Dans la Vulgate (et dans le texte latin du Codex Bezae), le mot est assecuto. En latin classique, adsequere veut dire atteindre, et l’on ne peut pas le traduire ainsi dans la phrase de saint Luc. Mais si l’on oublie le préfixe ad, il reste secuto, de sequere : suivre. Or on trouve précisément ce verbe, avec le préfixe, dans le sens de suivre, dans la notice sur saint Luc du Canon de Muratori (2e siècle) : « à la mesure de ce qu’il avait pu suivre (asequi) il commença à le dire à partir de la nativité de Jean ».
S’il en est ainsi
Les deux premiers chapitres de l’évangile de saint Luc (annonciation et conception de saint Jean Baptiste, Annonciation et conception du Christ, Visitation, nativité de saint Jean Baptiste, Nativité du Christ, circoncision, Présentation au Temple, Jésus face aux docteurs : il y a là les cinq mystères joyeux du Rosaire) sont encore plus bouleversants.

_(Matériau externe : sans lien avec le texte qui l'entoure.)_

Definition is_ready (m : keyspace) (job : JobRecord) : Prop :=
  zset_at m (readyKey (Job.Queue job)) !! ID job = Some (Job.Priority job).

Lemma is_ready_save rec m job : wf_wfid (wID rec) → wf_record job → is_ready m job → is_ready (save_ks rec m) job.
Proof. intros Hid (_ & Hq & _). unfold is_ready, save_ks. by ks_simp. Qed.

Lemma is_ready_count id n m job : wf_record job → is_ready m job →
  is_ready (put (counterKey id) (RStr (dec n)) m) job.
Proof. intros (_ & Hq & _). unfold is_ready. by ks_simp. Qed.

Lemma is_ready_enqueue m job job' : wf_record job → wf_record job' → ID job ≠ ID job' →
  is_ready m job → is_ready (enqueue_plain_ks m job') job.
Proof.
  intros (_ & Hq & _) (Hid' & Hq' & _) Hne. unfold is_ready, enqueue_plain_ks, enqueued_ks, place_ks, claim_ks.
  destruct (decide (Job.Queue job = Job.Queue job')) as [->|Hqq]; case_decide; ks_simp; try done.
  by rewrite lookup_insert_ne.
Qed.

Lemma is_ready_self m job : wf_record job → ScheduledAt job = 0 → is_ready (enqueue_plain_ks m job) job.
Proof.
  intros (Hid & Hq & _) Hs. unfold is_ready, enqueue_plain_ks, enqueued_ks, place_ks, claim_ks.
  rewrite decide_False by lia. ks_simp. apply lookup_insert_eq.
Qed.

(** The next step of a chain keeps what the chain has enqueued, and the room. *)
Lemma chain_keeps rec stored k m job others : running m rec stored → wf_record job → ScheduledAt job = 0 →
  Forall wf_record others → ID job ∉ ID <$> others → Forall (is_ready m) others →
  Forall (is_ready (enqueue_plain_ks (chain_ks rec stored k m) job)) (others ++ [job])%list.
Proof.
  intros [_ Hid _ (c & d & ->) _] Hj Hs Hwf Hnin Hr. apply Forall_app. split; [|by repeat constructor; apply is_ready_self].
  rewrite Forall_forall in Hwf, Hr |- *. intros other Ho. specialize (Hwf other Ho). specialize (Hr other Ho).
  apply is_ready_enqueue; [done|done| |].
  - intros E. apply Hnin. rewrite <- E. by apply list_elem_of_fmap_2.
  - apply is_ready_save; [done..|]. by apply is_ready_count.
Qed.

Lemma room_chain rec stored k n jobs m : wf_wfid (wID rec) → wID stored = wID rec → Forall wf_record jobs →
  room n jobs m → room n jobs (chain_ks rec stored k m).
Proof.
  intros Hid E Hjs Hr job Hj. destruct (Hr job Hj) as (c & Hc & Hn). exists c. split; [|done].
  rewrite Forall_forall in Hjs. destruct (Hjs job Hj) as (_ & Hq & _).
  unfold counter, chain_ks, save_ks in *. change (wID (set_current (k + 1) stored)) with (wID stored). rewrite E.
  by ks_simp.
Qed.

(** C35: a chain runs to its end.  From step [k] of a chain on, one completion per
    remaining task makes the workflow completed; on the way every remaining task
    has been enqueued as a ready job in the name of the workflow, each by the
    completion of its predecessor. *)
Theorem chain_completes rec stored (k : nat) events others (m : keyspace) :
  let jobs := chain_jobs rec k events in
  running m rec stored → wType rec = TypeChain → completions m (wID rec) = Some (Z.of_nat k) →
  wTotal rec = Z.of_nat (length (wTasks rec)) → wTotal rec ≤ int64_max →
  (k + length events)%nat = length (wTasks rec) → (k < length (wTasks rec))%nat →
  Forall wf_record (others ++ jobs)%list → NoDup (ID <$> (others ++ jobs)%list) → room (length jobs) jobs m →
  Forall (is_ready m) others →
  wp (S := S) (for_each events (λ e, OnJobCompleted e.1.1 e.1.2 (wID rec) e.2)) (λ m' r,
    r = Ok tt ∧ saved m' (set_state "completed" (set_current (wTotal rec) stored)) ∧
    Forall (is_ready m') (others ++ jobs)%list) m.
Proof.
  revert stored k others m. induction events as [|[[now newID] jobID] events IH];
    intros stored k others m jobs Hrun Hty Hk Htot Hmax Hlen Hlt Hwf Hnd Hroom Hr; [cbn in Hlen; lia|].
  cbn [for_each length fst snd] in *. assert (Hidw : wf_wfid (wID rec)) by apply Hrun.
  apply wp_bind, (wp_chain_step _ _ _ rec stored (Z.of_nat k)); [done..|lia|done| |].
  - replace (Z.to_nat (Z.of_nat k + 1)) with (Datatypes.S k) by lia. intros spec Hspec job.
    assert (Hjobs : jobs = job :: chain_jobs rec (Datatypes.S k) events)
      by (unfold jobs, chain_jobs; by rewrite (drop_S _ spec) by done).
    rewrite Hjobs in Hwf, Hnd, Hroom |- *. clearbody jobs. clear Hjobs.
    rewrite cons_middle, app_assoc in Hwf, Hnd |- *.
    pose proof Hwf as [[Hwfo Hj%Forall_inv]%Forall_app Hwfr]%Forall_app.
    assert (Hc : can_incr m (statsKey (Job.Queue job)) "enqueued") by (eapply room_can_incr; [exact Hroom|by left]).
    split; [exact Hj|]. split; [exact Hc|]. cbv iota.
    destruct (chain_ks_spec rec stored (Z.of_nat k) m job) as (Hrun' & Hk' & _ & _);
      [done|done|unfold in_int64, int64_min, int64_max in *; lia|exact Hj|done|exact Hc|].
    replace (Z.of_nat k + 1) with (Z.of_nat (Datatypes.S k)) in Hk' by lia.
    eapply wp_mono; [apply (IH (set_current (Z.of_nat k + 1) stored) (Datatypes.S k) (others ++ [job])%list)|];
      [exact Hrun'|done|exact Hk'|done|done|lia|by apply lookup_lt_Some in Hspec|exact Hwf|exact Hnd| | |by intros m' r].
    + apply (room_step job Hj); [done|]. apply room_chain; [done| |by constructor|done].
      destruct Hrun as [_ _ _ (c & d & ->) _]. done.
    + rewrite !fmap_app, <- app_assoc in Hnd. apply NoDup_app in Hnd as (_ & Hnd & _).
      apply (chain_keeps rec stored _ m job); [done..| |done].
      intros Hin. by apply (Hnd _ Hin); left.
  - replace (Z.to_nat (Z.of_nat k + 1)) with (Datatypes.S k) by lia. intros Hnone%lookup_ge_None.
    assert (events = []) as -> by (apply length_zero_iff_nil; lia).
    assert (Hjobs : jobs = []) by (unfold jobs, chain_jobs; by rewrite drop_ge).
    rewrite Hjobs, app_nil_r in *. cbv iota. apply wp_ret. split_and!; [done| |].
    + replace (Z.of_nat k + 1) with (wTotal rec) by lia. apply str_at_put_eq.
    + rewrite Forall_forall in Hwf, Hr |- *. intros job Hj.
      apply is_ready_save; [by destruct Hrun as [_ _ _ (c & d & ->) _]|by apply Hwf|].
      apply is_ready_count; auto.
Qed.

(** A completed task of a group is counted; the workflow completes exactly
    when the count reaches the number of tasks, and nothing is enqueued. *)
Theorem group_counts now newID jobID rec stored k (m : keyspace) :
  running m rec stored → wType rec = TypeGroup →
  completions m (wID rec) = Some k → 0 ≤ k < int64_max →
  wp (S := S) (OnJobCompleted now newID (wID rec) jobID) (λ m' r,
    r = Ok tt ∧ completions m' (wID rec) = Some (k + 1) ∧
    saved m' (set_done (k + 1)
      (if decide (k + 1 >= wTotal rec) then set_state "completed" stored else stored)) ∧
    untouched [workflowKey (wID rec); counterKey (wID rec)] m m') m.
Proof.
  intros Hrun Hty Hk Hr. apply (wp_OnJobCompleted rec stored); [done|rewrite Hty; right; by left|].
  rewrite (decide_False (P := wType rec = TypeChain)) by (by rewrite Hty).
  rewrite (decide_True (P := wType rec = TypeGroup)) by done.
  destruct Hrun as [Hm Hid Ht (c & d & ->) Hs].
  assert (Hr' : in_int64 (k + 1)) by (unfold in_int64, int64_min, int64_max in *; lia).
  apply (wp_counted _ (at_progress c d "running" rec) k); [done..|]. cbv zeta.
  change (wDone (set_done (k + 1) _)) with (k + 1).
  change (wTotal (set_done (k + 1) _)) with (wTotal rec).
  replace (set_done (k + 1) (if decide (k + 1 >= wTotal rec)
             then set_state "completed" (at_progress c d "running" rec)
             else at_progress c d "running" rec))
    with (if decide (k + 1 >= wTotal rec)
          then set_state "completed" (set_done (k + 1) (at_progress c d "running" rec))
          else set_done (k + 1) (at_progress c d "running" rec)) by (by case_decide).
  set (rec' := if decide _ then _ else _).
  assert (Hid' : wID rec' = wID rec) by (unfold rec'; by case_decide).
  apply wp_saveRecord. split_and!; [done| | |].
  - unfold completions, save_ks. rewrite Hid'. ks_simp. by apply (completions_put (wID rec)).
  - apply str_at_put_eq.
  - eapply untouched_trans; [apply untouched_put; right; by left|].
    apply untouched_save. rewrite Hid'. by left.
Qed.
(* ===== verification/CronSpecs.v ===== *)
(** * CronSpecs: periodic jobs fire once

    What one tick does, and the two ways in which an activation is lost or a
    schedule runs away.  That no activation is enqueued twice is in [Ticks.v]. *)
From S2P Require Import Prelude Float Keys Redis Lua Keyspace Job Scripts Queue ScriptSpecs QueueSpecs EnqueueSpecs Json Cron.

Open Scope string_scope.
Open Scope Z_scope.

(** What the schedule [name] has stored. *)
Definition stored (m : keyspace) (name : string) : option string := hash_at m cronKey !! name.

(** The contents after a swap. *)
Definition cas_ks (name expected new : string) (m : keyspace) : keyspace :=
  if decide (stored m name = Some expected) then hset cronKey [(name, new)] m else m.

Lemma cas_stored name expected new m :
  stored (cas_ks name expected new m) name =
    if decide (stored m name = Some expected) then Some new else stored m name.
Proof.
  unfold cas_ks. case_decide; [|done]. unfold stored, hset. rewrite hash_at_put_eq. cbn.
  apply lookup_insert_eq.
Qed.

Lemma cas_typed name expected new m : has_type m cronKey THash →
  has_type (cas_ks name expected new m) cronKey THash.
Proof. intros Ht. unfold cas_ks. case_decide; [|done]. by apply has_type_put. Qed.

Section Cas.
Context {S : Type} `{RedisLaws S}.

Lemma wp_cas name expected new m Q : has_type m cronKey THash →
  Q (cas_ks name expected new m) (Ok (RInt (bit (stored m name = Some expected)))) →
  wp (S := S) (compareAndSwapScript cronKey name expected new) Q m.
Proof.
  intros Ht HQ. unfold compareAndSwapScript. apply wp_bind, wp_HGET; [done|]. cbv beta iota.
  unfold cas_ks, stored, bit in HQ. destruct (hash_at m cronKey !! name) as [cur|].
  - destruct (decide (cur = expected)) as [->|Hne].
    + rewrite decide_True by done. rewrite decide_True, bool_decide_eq_true_2 in HQ by done.
      apply wp_bind, wp_HSET; [done|done|]. intros _. by apply wp_ret.
    + rewrite decide_False by congruence.
      rewrite decide_False, bool_decide_eq_false_2 in HQ by congruence. by apply wp_ret.
  - rewrite decide_False by done. rewrite decide_False, bool_decide_eq_false_2 in HQ by done.
    by apply wp_ret.
Qed.

(** Executing the swap again changes nothing, as the two values differ. *)
Lemma cas_iter name expected new n (s : S) : has_type (ks s) cronKey THash → expected ≠ new →
  ks (Nat.iter n (λ s, (compareAndSwapScript cronKey name expected new s).1) s) =
    match n with O => ks s | _ => cas_ks name expected new (ks s) end.
Proof.
  intros Ht Hne. induction n as [|n IH]; [done|]. cbn [Nat.iter].
  set (s' := Nat.iter n _ s) in *.
  assert (Ht' : has_type (ks s') cronKey THash) by (rewrite IH; destruct n; [done|by apply cas_typed]).
  transitivity (cas_ks name expected new (ks s')).
  { by apply (wp_cas name expected new (ks s')
      (λ m _, m = cas_ks name expected new (ks s')) Ht' eq_refl s' eq_refl). }
  rewrite IH. destruct n; [done|]. unfold cas_ks at 1. rewrite cas_stored.
  case_decide as Hd; [|done]. case_decide; congruence.
Qed.

(** The outcome of a swap over any network. *)
Lemma compareAndSwap_outcome name expected new (s : S) :
  has_type (ks s) cronKey THash → expected ≠ new →
  let '(s', r) := compareAndSwap name expected new s in
  (ks s' = ks s ∨ ks s' = cas_ks name expected new (ks s)) ∧
  (r = Ok true → stored (ks s) name = Some expected ∧ ks s' = cas_ks name expected new (ks s)).
Proof.
  intros Ht Hne. unfold compareAndSwap, plain, try, mbind, M_bind, Run.
  destruct (law_transport s) as (Hk & _). destruct (transport s) as [s1 d]. cbn in Hk.
  destruct d as [lost|n msg].
  - pose proof (cas_iter name expected new lost s1) as Hi. rewrite Hk in Hi.
    specialize (Hi Ht Hne). set (s2 := Nat.iter lost _ s1) in *.
    assert (Ht2 : has_type (ks s2) cronKey THash) by (rewrite Hi; destruct lost; [done|by apply cas_typed]).
    pose proof (wp_cas name expected new (ks s2)
      (λ m r, m = cas_ks name expected new (ks s2) ∧
         r = Ok (RInt (bit (stored (ks s2) name = Some expected)))) Ht2
      (conj eq_refl eq_refl) s2 eq_refl) as [Hm Hr].
    destruct (compareAndSwapScript _ _ _ _ s2) as [s3 r3]. cbn in Hm, Hr. subst r3. cbn.
    pose proof (cas_iter name expected new (Datatypes.S lost) s1) as Hi'. rewrite Hk in Hi'.
    specialize (Hi' Ht Hne).
    assert (Hks : ks s3 = cas_ks name expected new (ks s)).
    { rewrite Hm, Hi. destruct lost; [done|]. unfold cas_ks at 1. rewrite cas_stored.
      case_decide as Hd; [|done]. case_decide; congruence. }
    split; [by right|]. intros [= Hw]. apply bool_decide_eq_true_1 in Hw. unfold bit, b2z in Hw.
    case_bool_decide as Hs; [|done]. split; [|done]. rewrite Hi in Hs. destruct lost; [done|].
    rewrite cas_stored in Hs. case_decide; congruence.
  - pose proof (cas_iter name expected new n s1) as Hi. rewrite Hk in Hi.
    specialize (Hi Ht Hne). cbn. split; [|done]. rewrite Hi. destruct n; [by left|by right].
Qed.
End Cas.

(** ** One tick *)

Section Tick.
Context {S : Type} `{RedisLaws S} `{!Reliable S} `{CronLib} `{JsonLaws cronState}.

Lemma wp_read_state name raw state m Q : wf_store m → stored m name = Some raw →
  unmarshal raw = Ok state → Q m (Ok (Some (raw, state))) →
  wp (S := S) (read_state name) Q m.
Proof.
  intros Hm Hs Hu HQ. unfold read_state. apply wp_bind, wp_try, wp_Run, wp_HGET.
  - by apply (wf_has_type m KCron).
  - unfold stored in Hs. rewrite Hs. cbv beta iota. rewrite Hu. by apply wp_ret.
Qed.

Lemma wp_compareAndSwap name expected new m Q : wf_store m → stored m name = Some expected →
  Q (hset cronKey [(name, new)] m) (Ok true) →
  wp (S := S) (compareAndSwap name expected new) Q m.
Proof.
  intros Hm Hs HQ. unfold compareAndSwap. apply wp_bind, wp_plain, wp_Run, wp_cas.
  - by apply (wf_has_type m KCron).
  - unfold cas_ks, bit. rewrite decide_True, (bool_decide_eq_true_2 (stored m name = Some expected)) by done.
    by apply wp_ret.
Qed.

(** C34: a tick before the stored time changes nothing; one at or after it moves
    the stored time to the next activation after now, so that missed ones are
    skipped, and enqueues one job named after the activation it was due for. *)
Theorem tick_fires now (e : parsedEntry) raw state (m : keyspace) :
  wf_store m → stored m (eName (entry e)) = Some raw → unmarshal raw = Ok state →
  let job := cron_job now (entry e) state in
  wf_record job → can_incr m (statsKey (Job.Queue job)) "enqueued" →
  wp (S := S) (tick_entry now e) (λ m' r,
    r = Ok tt ∧
    if decide (now < NextRun state * Millisecond) then m' = m
    else
      stored m' (eName (entry e)) = Some (marshal {| NextRun := next_ms (Next (sched e) now) |}) ∧
      (∀ name, name ≠ eName (entry e) → stored m' name = stored m name) ∧
      spec_enqueued m' job ∧
      untouched [cronKey; jobKey (ID job); readyKey (Job.Queue job);
                 delayedKey (Job.Queue job); statsKey (Job.Queue job)] m m') m.
Proof.
  intros Hm Hs Hu job Hj Hc. pose proof Hj as (_ & Hq & _). unfold tick_entry.
  apply wp_bind, (wp_read_state _ raw state); [done..|]. cbv beta iota zeta.
  case_decide as Hnow; [by apply wp_ret|].
  apply wp_bind, wp_try, wp_compareAndSwap; [done..|]. cbv beta iota. fold job.
  set (new := marshal _). set (m1 := hset cronKey [(eName (entry e), new)] m).
  assert (Hm1 : wf_store m1) by (by apply (wf_store_put m KCron)).
  assert (Hs1 : ∀ name, stored m1 name = if decide (name = eName (entry e)) then Some new else stored m name).
  { intros name. unfold stored, m1, hset. rewrite hash_at_put_eq. cbn.
    case_decide as Hn; [subst name; by rewrite lookup_insert_eq|by rewrite lookup_insert_ne]. }
  assert (Hc1 : can_incr m1 (statsKey (Job.Queue job)) "enqueued")
    by (eapply can_incr_frame; [|exact Hc]; unfold m1; by ks_simp).
  assert (Hu1 : untouched [cronKey] m m1) by (apply untouched_put; by left).
  generalize dependent m1. intros m1 Hm1 Hs1 Hc1 Hu1.
  apply wp_bind, wp_try, wp_Enqueue_plain; [done..|]. apply wp_ret.
  assert (Hcron : ∀ name, stored (enqueue_plain_ks m1 job) name = stored m1 name).
  { intros name. unfold stored. f_equal.
    apply hash_at_ext, (enqueue_plain_other m1 job KCron); [done|done|].
    rewrite !not_elem_of_cons. by split_and!; try apply not_elem_of_nil. }
  split_and!; [done| | |by apply enqueue_plain_spec|].
  - rewrite Hcron, Hs1. by rewrite decide_True.
  - intros name Hn. rewrite Hcron, Hs1. by rewrite decide_False.
  - eapply untouched_trans; [eapply untouched_mono; [|exact Hu1]|apply untouched_enqueue; [done|..]];
      [intros ?|..]; rewrite !elem_of_cons, ?elem_of_nil; tauto.
Qed.

(** A schedule that never activates, such as the thirtieth of February, is not
    refused: its zero time is in the past, so every tick enqueues its job,
    under the same id each time, and leaves the schedule where it is. *)
Theorem never_fires_always now (e : parsedEntry) (m : keyspace) :
  let state := {| NextRun := zero_time_ms |} in
  let job := cron_job now (entry e) state in
  wf_store m → Next (sched e) now = None → 0 ≤ now → valid_text state →
  stored m (eName (entry e)) = Some (marshal state) →
  wf_record job → can_incr m (statsKey (Job.Queue job)) "enqueued" →
  wp (S := S) (tick_entry now e) (λ m' r,
    r = Ok tt ∧ spec_enqueued m' job ∧ ID job = cron_id (eName (entry e)) zero_time_ms ∧
    stored m' (eName (entry e)) = Some (marshal state)) m.
Proof.
  intros state job Hm Hn Hnow Hv Hs Hj Hc.
  assert (Hu : unmarshal (marshal state) = Ok state) by (by apply unmarshal_marshal).
  unfold tick_entry. eapply wp_mono.
  - apply (tick_fires now e (marshal state) state m); [exact Hm|exact Hs|exact Hu|exact Hj|exact Hc].
  - cbv beta zeta. intros m' r (-> & Hr). rewrite Hn in Hr.
    rewrite decide_False in Hr by (cbn; unfold zero_time_ms, Millisecond; lia).
    destruct Hr as (Hst & _ & Hsp & _). by split_and!.
Qed.
End Tick.

(** ** Many servers, any network *)

Section Once.
Context {S : Type} `{RedisLaws S} `{CronLib} `{!CronLaws} `{JsonLaws cronState}.

(** The next activation lies beyond a due state. *)
Lemma next_beyond sched now t n : Next sched now = Some t → ¬ now < n * Millisecond →
  n < next_ms (Some t).
Proof.
  intros Hn Hnow. apply Next_after in Hn as [Hlt [k ->]]. cbn. unfold UnixMilli, Millisecond, Second in *.
  replace (k * 1000000000) with (k * 1000 * 1000000) in * by lia. rewrite Z.div_mul by lia. lia.
Qed.

Lemma seed_keeps now (e : parsedEntry) (s : S) : has_type (ks s) cronKey THash →
  let s' := (seedNextRuns now {| entries := [e]; Interval := Second |} s).1 in
  has_type (ks s') cronKey THash ∧
  (∀ raw, stored (ks s) (eName (entry e)) = Some raw → stored (ks s') (eName (entry e)) = Some raw).
Proof.
  intros Ht. set (name := eName (entry e)).
  set (P := λ s' : S, has_type (ks s') cronKey THash ∧
    (∀ raw, stored (ks s) name = Some raw → stored (ks s') name = Some raw)).
  change (P (seedNextRuns now {| entries := [e]; Interval := Second |} s).1).
  unfold seedNextRuns. cbn [entries for_each].
  assert (Hcall : ∀ v s', P s' → P (redis_call (HSETNX cronKey name v) s').1).
  { intros v s' [Ht' Hs'].
    apply (wp_HSETNX cronKey name v (λ m' (_ : result string reply), has_type m' cronKey THash ∧
      (∀ raw, stored (ks s) name = Some raw → stored m' name = Some raw)) (ks s')); [done| |done].
    case_decide as Hd; [by split|]. split; [by apply has_type_put|].
    intros raw Hraw. destruct Hd. exists raw. by apply Hs'. }
  assert (Hrun : ∀ v, P (Run (redis_call (HSETNX cronKey name v)) s).1).
  { intros v. unfold Run. destruct (law_transport s) as (Hk & _).
    destruct (transport s) as [s1 d]. cbn in Hk.
    assert (Hiter : ∀ n, P (Nat.iter n (λ s, (redis_call (HSETNX cronKey name v) s).1) s1)).
    { induction n as [|n IH]; [|by apply Hcall]. split; cbn; rewrite Hk; done. }
    destruct d; [apply Hcall|]; apply Hiter. }
  specialize (Hrun (marshal {| NextRun := next_ms (Next (sched e) now) |})).
  unfold try, mbind, M_bind. fold name. by destruct (Run _ s) as [s' [r|r]].
Qed.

Mais ce codex Bezæ reste très différent des autres
Pour séduisantes qu'elle soient, ses suggestions sur ce que voulait dire Luc dans son introduction restent une hypothèse. Elle repose sur une formule grecque que Luc utilise et qui est utilisée par l'orateur Démosthène. C'est trop peu pour pouvoir affirmer à la critique littéraire que Luc voulût signifier qu'il avait été témoin des évènements.
Cependant, si on admet que les Evangiles ont leur source dans les textes araméens anciens, et qui ont été transmis jusqu'à aujourd'hui avec beaucoup plus de stabilité que les diverses traductions et transmissions de textes grecs, ( CF Pierre Perrier ) on s'aperçoit que le codex de Bèze est une traduction particulièrement fidèle à la Pshytta (Bible araméenne transmise), davantage en tout cas, à de nombreuses occasions, que les textes communément utilisés aujourd'hui.
Or, le texte araméen est précis : Luc ne parle pas de son propre témoignage des faits, mais de son rapprochement vers les témoins directs de ces faits.
Le prologue de Luc pourrait se traduire de la sorte
"Puisque beaucoup de gens ont voulu que soient mis par écrits les récitatifs des choses accomplies parmi nous et bien connues de nous, d'après la tradition de ceux qui furent dès le début les témoins oculaires puis qui ont été mis au service de la Parole, il m'a paru bon à moi aussi, puisque j'ai mis mon application à être proche d'eux, de mettre tout par écrit ordré pour toi sage Théophile..."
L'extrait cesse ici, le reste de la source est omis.